Kami berjalan menyusuri pasir putih di sepanjang bibir pantai sambil bertelanjang kaki dan bergandengan tangan. Hal yang sangat aku rindukan, biasanya aku dan Dhee biasa mendatangi pantai sebanyak tiga kali dalam seminggu. Lelah berjalan-jalan kami memilih untuk menghabiskan waktu sambil menunggu matahari tenggelam untuk bebincang di sebuah kafe yang ada di sana. Dari sini kami tetap bisa melihat keindahan momen saat matahari tenggelam.

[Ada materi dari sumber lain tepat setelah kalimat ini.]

(** *** Input objects *)

Lemma fieldReports_outcome v path f :
  fieldReports v path f = snd (fieldOutcome v path f).
Proof.
  unfold fieldReports, fieldOutcome, reported.
  destruct (isUndefined (getProp v (fieldName f))).
  - destruct (isUndefined (fieldDefaultValue f)); simpl; [|reflexivity].
    destruct (isNonNullType (fieldType f)); reflexivity.
  - destruct (collected _ _ _). reflexivity.
Qed.

Lemma fieldUpdate_outcome v path f acc :
  fieldUpdate v path f acc
  = fold_left (fun a kx => assignProp a (fst kx) (snd kx))
      (fst (fieldOutcome v path f)) acc.
Proof.
  unfold fieldUpdate, fieldOutcome, coerced.
  destruct (isUndefined (getProp v (fieldName f))).
  - destruct (isUndefined (fieldDefaultValue f)); simpl; [|reflexivity].
    destruct (isNonNullType (fieldType f)); reflexivity.
  - destruct (collected _ _ _). reflexivity.
Qed.

Lemma fieldOutcome_keys v path f kx :
  In kx (fst (fieldOutcome v path f)) -> fst kx = fieldName f.
Proof.
  unfold fieldOutcome.
  destruct (isUndefined (getProp v (fieldName f))).
  - destruct (isUndefined (fieldDefaultValue f)); simpl.
    + destruct (isNonNullType (fieldType f)); intros [].
    + intros [<-|[]]. reflexivity.
  - destruct (collected _ _ _). intros [<-|[]]. reflexivity.
Qed.

Lemma fieldOutcome_at_most_one v path f :
  fst (fieldOutcome v path f) = []
  \/ exists x, fst (fieldOutcome v path f) = [(fieldName f, x)].
Proof.
  unfold fieldOutcome.
  destruct (isUndefined (getProp v (fieldName f))).
  - destruct (isUndefined (fieldDefaultValue f)); simpl.
    + destruct (isNonNullType (fieldType f)); auto.
    + right. eexists. reflexivity.
  - destruct (collected _ _ _). right. eexists. reflexivity.
Qed.

Lemma setProp_fresh props key x :
  ~ In key (map fst props) -> setProp props key x = props ++ [(key, x)].
Proof.
  induction props as [|[k y] rest IH]; simpl; intros Hfresh; [reflexivity|].
  destruct (String.eqb_spec k key) as [->|Hne].
  - exfalso. auto.
  - rewrite IH; auto.
Qed.

Lemma setProp_keys props key x k :
  In k (map fst (setProp props key x)) -> In k (map fst props) \/ k = key.
Proof.
  induction props as [|[k0 y] rest IH]; simpl.
  - intros [<-|[]]. auto.
  - destruct (String.eqb_spec k0 key) as [->|Hne]; simpl.
    + intros [<-|H]; auto.
    + intros [<-|H]; auto. destruct (IH H); auto.
Qed.

Lemma assignProp_fresh props key x :
  key <> "__proto__" ->
  ~ In key (map fst props) -> assignProp props key x = props ++ [(key, x)].
Proof.
  intros Hkey Hfresh. unfold assignProp.
  destruct (String.eqb_spec key "__proto__"); [contradiction|].
  now apply setProp_fresh.
Qed.

Lemma assignProp_keys props key x k :
  In k (map fst (assignProp props key x)) -> In k (map fst props) \/ k = key.
Proof.
  unfold assignProp. destruct (String.eqb key "__proto__"); [auto|].
  apply setProp_keys.
Qed.

Lemma fieldUpdate_keys v path f acc k :
  In k (map fst (fieldUpdate v path f acc)) ->
  In k (map fst acc) \/ k = fieldName f.
Proof.
  unfold fieldUpdate.
  destruct (isUndefined (getProp v (fieldName f))).
  - destruct (isUndefined (fieldDefaultValue f)); simpl; auto.
    apply assignProp_keys.
  - apply assignProp_keys.
Qed.


(** With distinct field names, none of them [__proto__], every write
    adds a key: the object under construction is the list of the entries
    of the fields, in order. *)
Lemma fold_fieldUpdate_NoDup v path fields acc :
  NoDup (map fieldName fields) ->
  ~ In "__proto__" (map fieldName fields) ->
  (forall f, In f fields -> ~ In (fieldName f) (map fst acc)) ->
  fold_left (fun a f => fieldUpdate v path f a) fields acc
  = acc ++ flat_map (fun f => fst (fieldOutcome v path f)) fields.
Proof.
  revert acc.
  induction fields as [|f rest IH]; simpl; intros acc Hnd Hproto Hfresh.
  - now rewrite app_nil_r.
  - inversion Hnd as [|? ? Hnotin Hnd']; subst.
    rewrite IH; auto.
    + rewrite fieldUpdate_outcome.
      destruct (fieldOutcome_at_most_one v path f) as [->|[x ->]]; simpl.
      * reflexivity.
      * rewrite assignProp_fresh by auto. now rewrite <- app_assoc.
    + intros g Hg Hin. destruct (fieldUpdate_keys _ _ _ _ _ Hin) as [H|H].
      * apply (Hfresh g); auto.
      * apply Hnotin. rewrite <- H. now apply in_map.
Qed.

Lemma lookupField_None fields key :
  lookupField fields key = None <-> ~ In key (map fieldName fields).
Proof.
  induction fields as [|f rest IH]; simpl.
  - split; auto.
  - destruct (String.eqb_spec (fieldName f) key) as [Heq|Hne].
    + split; [discriminate|]. intros H. exfalso. auto.
    + rewrite IH. split; [intros H [H'|H']; auto|auto].
Qed.

Lemma isDeclared_In fields key :
  isDeclared fields key = true <-> In key (map fieldName fields).
Proof.
  unfold isDeclared. pose proof (lookupField_None fields key) as H.
  destruct (lookupField fields key).
  - split; [intros _|reflexivity].
    destruct (in_dec string_dec key (map fieldName fields)) as [Hin|Hout];
      [assumption|]. apply H in Hout. discriminate.
  - split; [discriminate|]. intros Hin. exfalso. now apply H.
Qed.
(* ===== verification/_CoqProject ===== *)
-Q . S2P
Prelude.v
Float32.v
Cpu.v
Offset.v
Hex.v
Packet.v
Lockfree.v
Database.v
Executor.v
Physics.v
QuadTree.v
Bezier.v
World.v
Reference.v
Cell.v
Cluster.v
Turn.v
Map.v
Grow.v
Operate.v
Life.v
Places.v
Motion.v
Server.v
Connection.v
Work.v
Debug.v
Update.v
Tick.v
Walk.v
Reach.v
SlowMap.v
SlowMerge.v
Examples.v
Scenario.v
Jobs.v
(* ===== verification/Float32.v ===== *)
(** * Single-precision arithmetic and the vectors of the program

    [float] is IEEE 754 binary32, rounded to nearest even: the executable
    specification of the standard library ([SpecFloat]) at precision 24 and
    maximal exponent 128; [double] is the same at 53 and 1024. The sources are
    compiled for a target that evaluates [float] expressions in single
    precision and does not contract products and sums.

    [glm] is not part of the sources. Its vectors are records of floats, its
    operations are the class [Glm]. *)

From Stdlib Require Import ZArith Lia Bool.
From Stdlib Require Import Floats.SpecFloat.
From stdpp Require Import base list option numbers.
From S2P Require Import Prelude.

Abbreviation f32 := spec_float (only parsing).
Abbreviation f64 := spec_float (only parsing).

Declare Scope f32_scope.
Delimit Scope f32_scope with f32.

Definition fadd : f32 → f32 → f32 := SFadd 24 128.
Definition fsub : f32 → f32 → f32 := SFsub 24 128.
Definition fmul : f32 → f32 → f32 := SFmul 24 128.
Definition fdiv : f32 → f32 → f32 := SFdiv 24 128.
Definition fsqrt : f32 → f32 := SFsqrt 24 128.
Definition fopp : f32 → f32 := SFopp.
Definition fabs : f32 → f32 := SFabs.
Definition flt : f32 → f32 → bool := SFltb.
Definition fle : f32 → f32 → bool := SFleb.
Definition feq : f32 → f32 → bool := SFeqb.

Infix "+" := fadd : f32_scope.
Infix "-" := fsub : f32_scope.
Infix "*" := fmul : f32_scope.
Infix "/" := fdiv : f32_scope.
Notation "- x" := (fopp x) : f32_scope.
Infix "<" := flt (only parsing) : f32_scope.
Infix "<=" := fle (only parsing) : f32_scope.
Infix "==" := feq (at level 70, only parsing) : f32_scope.
Notation "x > y" := (flt y x) (only parsing) : f32_scope.
Notation "x >= y" := (fle y x) (only parsing) : f32_scope.

(** Conversion of an integer, rounded to nearest even. *)
Definition f32_of_Z (z : Z) : f32 := binary_normalize 24 128 z 0 false.

(** [round]: to the nearest integer, halfway cases away from zero. *)
Definition fround (x : f32) : f32 :=
  match x with
  | S754_finite s m e =>
      if (0 <=? e)%Z then x
      else
        let n := ((Zpos m + 2 ^ (- e - 1)) / 2 ^ (- e))%Z in
        match n with
        | Z0 => S754_zero s
        | Zpos p => binary_normalize 24 128 (if s then Zneg p else Zpos p) 0 s
        | Zneg _ => S754_nan
        end
  | _ => x
  end.

(** Truncation toward zero of a finite value. *)
Definition ftrunc (x : f32) : option Z :=
  match x with
  | S754_zero _ => Some 0%Z
  | S754_finite s m e =>
      let n := if (0 <=? e)%Z then (Zpos m * 2 ^ e)%Z else (Zpos m / 2 ^ (- e))%Z in
      Some (if s then (- n)%Z else n)
  | _ => None
  end.

(** [static_cast<int>]: undefined when the truncated value is no [int]. *)
Definition f32_to_int (x : f32) : outcome Z :=
  match ftrunc x with
  | Some z => i32 z
  | None => Fail (UB IntOverflow)
  end.

(** A value of the type, i.e. a canonical finite number, a zero, an infinity
    or a NaN. *)
Definition f32_valid (x : f32) : bool := valid_binary 24 128 x.

Definition is_nan (x : f32) : bool := match x with S754_nan => true | _ => false end.

(** [float] to [double] is exact; [double] to [float] rounds. *)
Definition f64_of_f32 (x : f32) : f64 :=
  match x with
  | S754_finite s m e => binary_round 53 1024 s m e
  | _ => x
  end.
Definition f32_of_f64 (x : f64) : f32 :=
  match x with
  | S754_finite s m e => binary_round 24 128 s m e
  | _ => x
  end.
Definition dadd : f64 → f64 → f64 := SFadd 53 1024.
Definition dsub : f64 → f64 → f64 := SFsub 53 1024.
Definition dmul : f64 → f64 → f64 := SFmul 53 1024.
Definition dsqrt : f64 → f64 := SFsqrt 53 1024.

(** [std::pow(x, 2)] of a [float] and an [int] is computed in [double]. *)
Definition pow2 (x : f32) : f64 := dmul (f64_of_f32 x) (f64_of_f32 x).

Definition vec2 : Type := f32 * f32.
Record vec3 := Vec3 { v3x : f32; v3y : f32; v3z : f32 }.
Record vec4 := Vec4 { v4x : f32; v4y : f32; v4z : f32; v4w : f32 }.

#[export] Instance f32_eq_dec : EqDecision spec_float.
Proof. solve_decision. Defined.
#[export] Instance vec3_eq_dec : EqDecision vec3.
Proof. solve_decision. Defined.
#[export] Instance vec4_eq_dec : EqDecision vec4.
Proof. solve_decision. Defined.

(** ** Order of the comparisons

    The comparisons of IEEE 754 are a strict weak order away from NaN. *)

Lemma flt_irrefl x : flt x x = false.
Proof.
  unfold flt, SFltb. destruct x as [s|s| |s m e]; cbn; [done|by destruct s|done|].
  rewrite Z.compare_refl, Pos.compare_cont_refl. by destruct s.
Qed.

Lemma fcompare_antisym x y : SFcompare y x = CompOpp <$> SFcompare x y.
Proof.
  destruct x as [s|s| |s m e], y as [s'|s'| |s' m' e']; cbn;
    try (by destruct s); try (by destruct s'); try (by destruct s, s'); try done.
  assert (Pos.compare_cont Eq m' m = CompOpp (Pos.compare_cont Eq m m')) as Hm.
  { by rewrite Pos.compare_cont_antisym. }
  rewrite (Z.compare_antisym e e').
  by destruct s, s', (e ?= e')%Z; cbn; rewrite ?Hm.
Qed.

Lemma flt_asym x y : flt x y = true → flt y x = false.
Proof.
  unfold flt, SFltb. rewrite (fcompare_antisym x y).
  by destruct (SFcompare x y) as [[]|].
Qed.

Lemma fle_flt_total x y :
  is_nan x = false → is_nan y = false → flt y x = negb (fle x y).
Proof.
  intros Hx Hy. unfold flt, fle, SFltb, SFleb. rewrite (fcompare_antisym x y).
  destruct (SFcompare x y) as [[]|] eqn:E; try done.
  destruct x as [s|s| |s m e], y as [s'|s'| |s' m' e']; cbn in *; done.
Qed.

Lemma fle_trans x y z : fle x y = true → fle y z = true → fle x z = true.
Proof.
  unfold fle, SFleb.
  destruct x as [[]|[]| |[] m e], y as [[]|[]| |[] m' e'], z as [[]|[]| |[] m'' e'']; cbn; try done.
  all: change (Pos.compare_cont Eq) with Pos.compare.
  all: destruct (Z.compare_spec e e'), (Z.compare_spec e' e''), (Z.compare_spec e e''); try done; try lia.
  all: destruct (Pos.compare_spec m m'), (Pos.compare_spec m' m''), (Pos.compare_spec m m''); cbn; try done; lia.
Qed.
Lemma flt_fle x y : flt x y = true → fle x y = true.
Proof. unfold flt, fle, SFltb, SFleb. by destruct (SFcompare x y) as [[]|]. Qed.
Lemma fle_refl x : is_nan x = false → fle x x = true.
Proof.
  intros. unfold fle, SFleb. destruct x as [s|s| |s m e]; cbn in *; [done|by destruct s|done|].
  rewrite Z.compare_refl, Pos.compare_cont_refl. by destruct s.
Qed.
Lemma fle_not_nan x y : fle x y = true → is_nan x = false ∧ is_nan y = false.
Proof. unfold fle, SFleb. destruct x as [[]|[]| |], y as [[]|[]| |]; cbn; done. Qed.

Lemma flt_false_fle x y :
  is_nan x = false → is_nan y = false → flt x y = false → fle y x = true.
Proof. intros Hx Hy. rewrite (fle_flt_total y x) by done. by destruct (fle y x). Qed.

(** Numbers that compare equal are the same, but for the sign of zero. *)
Definition is_zero (x : f32) : bool := match x with S754_zero _ => true | _ => false end.

Definition is_finite (x : f32) : bool :=
  match x with S754_zero _ | S754_finite _ _ _ => true | _ => false end.

Lemma fcompare_eq x y :
  SFcompare x y = Some Eq → x = y ∨ is_zero x = true ∧ is_zero y = true.
Proof.
  destruct x as [[]|[]| |[] m e], y as [[]|[]| |[] m' e']; cbn; try tauto; try done;
    change (Pos.compare_cont Eq) with Pos.compare;
    destruct (Z.compare_spec e e'), (Pos.compare_spec m m'); try done; subst; tauto.
Qed.

Lemma flt_neither x y :
  is_nan x = false → is_nan y = false → flt x y = false → flt y x = false →
  x = y ∨ is_zero x = true ∧ is_zero y = true.
Proof.
  intros Hx Hy. unfold flt, SFltb. rewrite (fcompare_antisym x y). intros H1 H2. apply fcompare_eq.
  destruct (SFcompare x y) as [[]|] eqn:E; try done.
  by destruct x as [[]|[]| |], y as [[]|[]| |].
Qed.

Lemma fsub_zero_sign x x' y :
  is_zero x = true → is_zero x' = true → flt (fsub x y) (S754_zero false) = flt (fsub x' y) (S754_zero false).
Proof. destruct x as [[]|[]| |], x' as [[]|[]| |]; try done; intros _ _; by destruct y as [[]|[]| |]. Qed.

Lemma fsub_zero_sign_r x y y' :
  is_zero y = true → is_zero y' = true → flt (fsub x y) (S754_zero false) = flt (fsub x y') (S754_zero false).
Proof. destruct y as [[]|[]| |], y' as [[]|[]| |]; try done; intros _ _; by destruct x as [[]|[]| |]. Qed.

(** ** The vector library *)

(** The operations of [glm] the sources call, with what they rely on. *)
Class Glm := {
  glm_dot : vec2 → vec2 → f32;
  glm_add : vec2 → vec2 → vec2;
  glm_sub : vec2 → vec2 → vec2;
  glm_scale : vec2 → f32 → vec2;
  glm_length2 : vec2 → f32;
  glm_distance : vec2 → vec2 → f32;
  glm_rotate : vec2 → f32 → vec2;
  glm_length : vec2 → f32;
  glm_normalize : vec2 → vec2;
  glm_normalize3 : vec3 → vec3;
  glm_rotateY : vec3 → f32 → vec3;
  (* of the C library *)
  c_atan2 : f32 → f32 → f32;
}.

(** A [glm] to run examples on: products and sums in the order of the
    coordinates; a rotation by any angle is a quarter turn, and the angle of a
    vector is its slope. *)
Definition plane_glm : Glm := {|
  glm_dot a b := (a.1 * b.1 + a.2 * b.2)%f32;
  glm_add a b := ((a.1 + b.1)%f32, (a.2 + b.2)%f32);
  glm_sub a b := ((a.1 - b.1)%f32, (a.2 - b.2)%f32);
  glm_scale a k := ((a.1 * k)%f32, (a.2 * k)%f32);
  glm_length2 a := (a.1 * a.1 + a.2 * a.2)%f32;
  glm_distance a b := fsqrt ((a.1 - b.1) * (a.1 - b.1) + (a.2 - b.2) * (a.2 - b.2))%f32;
  glm_rotate v _ := (- v.2, v.1)%f32;
  glm_length a := fsqrt (a.1 * a.1 + a.2 * a.2)%f32;
  glm_normalize a := let l := fsqrt (a.1 * a.1 + a.2 * a.2)%f32 in ((a.1 / l)%f32, (a.2 / l)%f32);
  glm_normalize3 a :=
    let l := fsqrt (v3x a * v3x a + v3y a * v3y a + v3z a * v3z a)%f32 in
    Vec3 (v3x a / l)%f32 (v3y a / l)%f32 (v3z a / l)%f32;
  glm_rotateY v _ := Vec3 (v3z v) (v3y v) (- v3x v)%f32;
  c_atan2 y x := (y / x)%f32;
|}.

"Terima kasih untuk hari ini, Angel. Aku benar-benar bahagia bisa menghabiskan waktuku bersamamu." Ucapanku membuatnya langsung menegakann kepalanya yang sedang bersandar di bahuku.

"Aku yang harusnya berterima kasih Gale, karena di waktumu yang sangat padat kau masih bisa menyempatkan diri untuk menemaniku. Aku mengerti dengan kesibukanmu, ini semua untuk kebaikan kita, bukan." Tangannya yang halus membelai wajahku dengan begitu lembut, "Karena aku yakin dan percaya kepadamu, Gale." Kata-kata terakhir yang terucap dari bibir mungilnya yang menggemaskan itu langsung membuat semangatku jadi berkali-kali lipat besarnya.

"Ah ya, ada hal penting yang ingin aku sampaikan kepadamu, Angel." Keningnga langsung berkerut ketika mendengar ucapanku.